Key Highlights
- Major carriers including American, United, Delta, Southwest, and JetBlue posted 4-5% premarket gains on Friday
- Iran’s top diplomat confirmed the Strait of Hormuz remains accessible for commercial traffic throughout the Lebanon truce period
- WTI crude futures plummeted approximately 10%, settling near the $85 per barrel mark
- Declining fuel prices directly enhance airline profitability by reducing operational expenses
- American Airlines received an upgraded price target from UBS while merger talks with United fueled additional investor interest
Iran’s top diplomat Abbas Araghchi took to X on Friday morning to confirm that the Strait of Hormuz would remain accessible to commercial shipping traffic during the ongoing Lebanon truce.
The statement triggered an immediate response in oil markets. WTI crude prices plummeted by approximately 10%, hovering just north of the $85 per barrel threshold.
For commercial carriers, declining crude translates directly into reduced jet fuel expenses. Since fuel represents one of the largest operational costs for airlines, this price collapse propelled carrier stocks significantly higher during premarket hours.

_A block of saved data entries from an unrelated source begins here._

Lemma digits_rev_value fuel n : 0 ≤ n < 10 ^ Z.of_nat fuel →
  foldr (λ d a, 10 * a + d) 0 (digits_rev fuel n) = n.
Proof.
  revert n. induction fuel as [|fuel IH]; intros n Hn; cbn [digits_rev foldr].
  { cbn in Hn. lia. }
  rewrite Nat2Z.inj_succ, Z.pow_succ_r in Hn by lia.
  pose proof (Z.div_mod n 10). pose proof (Z.mod_pos_bound n 10).
  destruct (Z.eqb_spec (n / 10) 0); cbn [foldr]; [lia|]. rewrite IH; [lia|].
  split; [apply Z.div_pos; lia|]. apply Z.div_lt_upper_bound; lia.
Qed.

Lemma scan_digits_app l rest acc cnt : Forall is_digit l →
  scan_digits (string_of_digits l +:+ rest) acc cnt =
  scan_digits rest (foldl (λ a d, 10 * a + d) acc l) (cnt + length l).
Proof.
  intros Hl. revert acc cnt. induction Hl as [|d l Hd Hl IH]; intros acc cnt.
  - cbn. by rewrite Nat.add_0_r.
  - change (string_of_digits (d :: l) +:+ rest)
      with (String (digit_char d) (string_of_digits l +:+ rest)).
    cbn [scan_digits foldl length]. rewrite char_digit_char, IH by done.
    f_equal. lia.
Qed.

Lemma foldl_zeros k l : foldl (λ a d, 10 * a + d) 0 (replicate k 0 ++ l) =
  foldl (λ a d, 10 * a + d) 0 l.
Proof. induction k; cbn; done. Qed.

Lemma foldl_rev {A B} (f : A → B → A) a l : foldl f a (rev l) = foldr (flip f) a l.
Proof. induction l as [|x l IH]; [done|]. cbn. by rewrite foldl_app, IH. Qed.

Lemma fmt_digits_value n : 0 ≤ n < 10 ^ 20 →
  foldl (λ a d, 10 * a + d) 0 (fmt_digits n) = n.
Proof.
  intros Hn. unfold fmt_digits. rewrite foldl_rev. by apply digits_rev_value.
Qed.

Lemma fmt_digits_digits n : Forall is_digit (fmt_digits n).
Proof. unfold fmt_digits. apply Forall_rev, digits_rev_digits. Qed.

Lemma fmt_digits_nonempty n : (0 < length (fmt_digits n))%nat.
Proof. unfold fmt_digits. rewrite length_rev. cbn. lia. Qed.

(** The digits printed by %d and %010d for a non-negative number. *)
Definition padded (w : nat) (n : Z) : list Z :=
  replicate (w - length (fmt_digits n)) 0 ++ fmt_digits n.

Lemma fmt_0d_nonneg w n : 0 ≤ n → fmt_0d w n = string_of_digits (padded w n).
Proof.
  intros Hn. unfold fmt_0d, padded. destruct (Z.ltb_spec n 0); [lia|].
  rewrite Z.abs_eq by done. by rewrite Nat.sub_0_r.
Qed.

Lemma fmt_d_nonneg n : 0 ≤ n → fmt_d n = string_of_digits (padded 0 n).
Proof. intros Hn. unfold fmt_d. by destruct (Z.ltb_spec n 0); [lia|]. Qed.

Lemma padded_digits w n : Forall is_digit (padded w n).
Proof.
  apply Forall_app. split; [|apply fmt_digits_digits].
  apply Forall_replicate. unfold is_digit. lia.
Qed.

(** No digit at the start. *)
Definition stops (s : string) : Prop :=
  match s with String a _ => char_digit a = None | EmptyString => True end.

Lemma scan_stops s acc cnt : stops s → scan_digits s acc cnt = (acc, cnt, s).
Proof. destruct s as [|a s]; cbn; [done|]. by intros ->. Qed.

(** A printed number, padded or not, followed by no digit scans back. *)
Lemma scan_padded w n rest :
  0 ≤ n < 2 ^ 63 → stops rest →
  scan_d (string_of_digits (padded w n) +:+ rest) = Some (n, rest).
Proof.
  intros Hn Ha. pose proof (padded_digits w n) as Hd.
  assert (foldl (λ a d, 10 * a + d) 0 (padded w n) = n) as Hv.
  { unfold padded. rewrite foldl_zeros. apply fmt_digits_value. lia. }
  assert (0 < length (padded w n))%nat as Hlen.
  { unfold padded. rewrite length_app. pose proof (fmt_digits_nonempty n). lia. }
  unfold scan_d. destruct (padded w n) as [|d l] eqn:El; [cbn in Hlen; lia|].
  change (string_of_digits (d :: l) +:+ rest)
    with (String (digit_char d) (string_of_digits l +:+ rest)).
  assert (∀ k, char_digit (Ascii.ascii_of_nat k) = None →
    Ascii.eqb (digit_char d) (Ascii.ascii_of_nat k) = false) as Hne.
  { intros k Hk. destruct (Ascii.eqb_spec (digit_char d) (Ascii.ascii_of_nat k)) as [E|]; [|done].
    rewrite <-E, char_digit_char in Hk; [done|]. by inversion Hd. }
  cbv beta iota zeta. rewrite (Hne 45%nat), (Hne 43%nat) by reflexivity.
  change (String (digit_char d) (string_of_digits l +:+ rest))
    with (string_of_digits (d :: l) +:+ rest).
  rewrite scan_digits_app, Hv, scan_stops by done.
  destruct (Nat.eqb_spec (0 + length (d :: l)) 0) as [E|_]; [cbn in E; lia|].
  rewrite decide_True; [done|]. unfold in_int64. lia.
Qed.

American Airlines climbed 5.7% before the opening bell. United Airlines advanced 5.8%, while JetBlue surged 5.6%. Delta Air Lines jumped 5.7%, and Southwest Airlines posted a 4.1% increase.
American Airlines Group Inc., AAL
The Iranian Foreign Minister’s statement indicated that commercial vessel passage through the Strait of Hormuz “is declared completely open for the remaining period of the ceasefire, on the coordinated route as already announced by the Ports and Maritime Organisation of the Islamic Republic of Iran.”
The Strait of Hormuz represents a critical global shipping corridor. Disruptions in this waterway typically drive crude prices upward, making the confirmation of continued access particularly reassuring for supply chain concerns.
Declining Crude Prices Enhance Carrier Profitability
Reduced oil costs translate immediately to airline bottom lines. As jet fuel expenses decrease, carriers can expand profit margins without implementing fare increases or service reductions.
Market participants reacted swiftly to this improved outlook. Every major U.S. carrier registered premarket advances exceeding 4%, with United posting the strongest performance at 5.8%.
American Airlines attracted heightened attention Friday beyond the crude price story. Media reports emerged suggesting United Airlines’ chief executive had discussed the possibility of a strategic combination between the two airlines with high-level government officials.
Neither carrier has officially acknowledged these conversations, and no transaction has been announced. Nevertheless, the speculation drove additional buying activity in American Airlines equity.
Wall Street Analyst Boosts American Airlines Outlook
UBS elevated its price objective for American Airlines on Friday. The investment bank pointed to increasing confidence in the carrier’s earnings trajectory, bolstered by the favorable fuel cost landscape.
American Airlines has faced headwinds throughout the current year. The stock has declined more than 20% year-to-date entering Friday’s trading session, with its market capitalization standing around $8 billion.
Daily trading activity for the equity typically exceeds 65 million shares, underscoring the substantial attention from both retail and institutional market participants.
Encouraging signals from competing carriers also supported the broader sector rally. Market observers noted indications of sustained passenger demand throughout the industry.
The latest catalyst as of Friday afternoon included UBS’s increased price target for American Airlines, combined with sustained premarket momentum across airline equities following Iran’s Hormuz statement.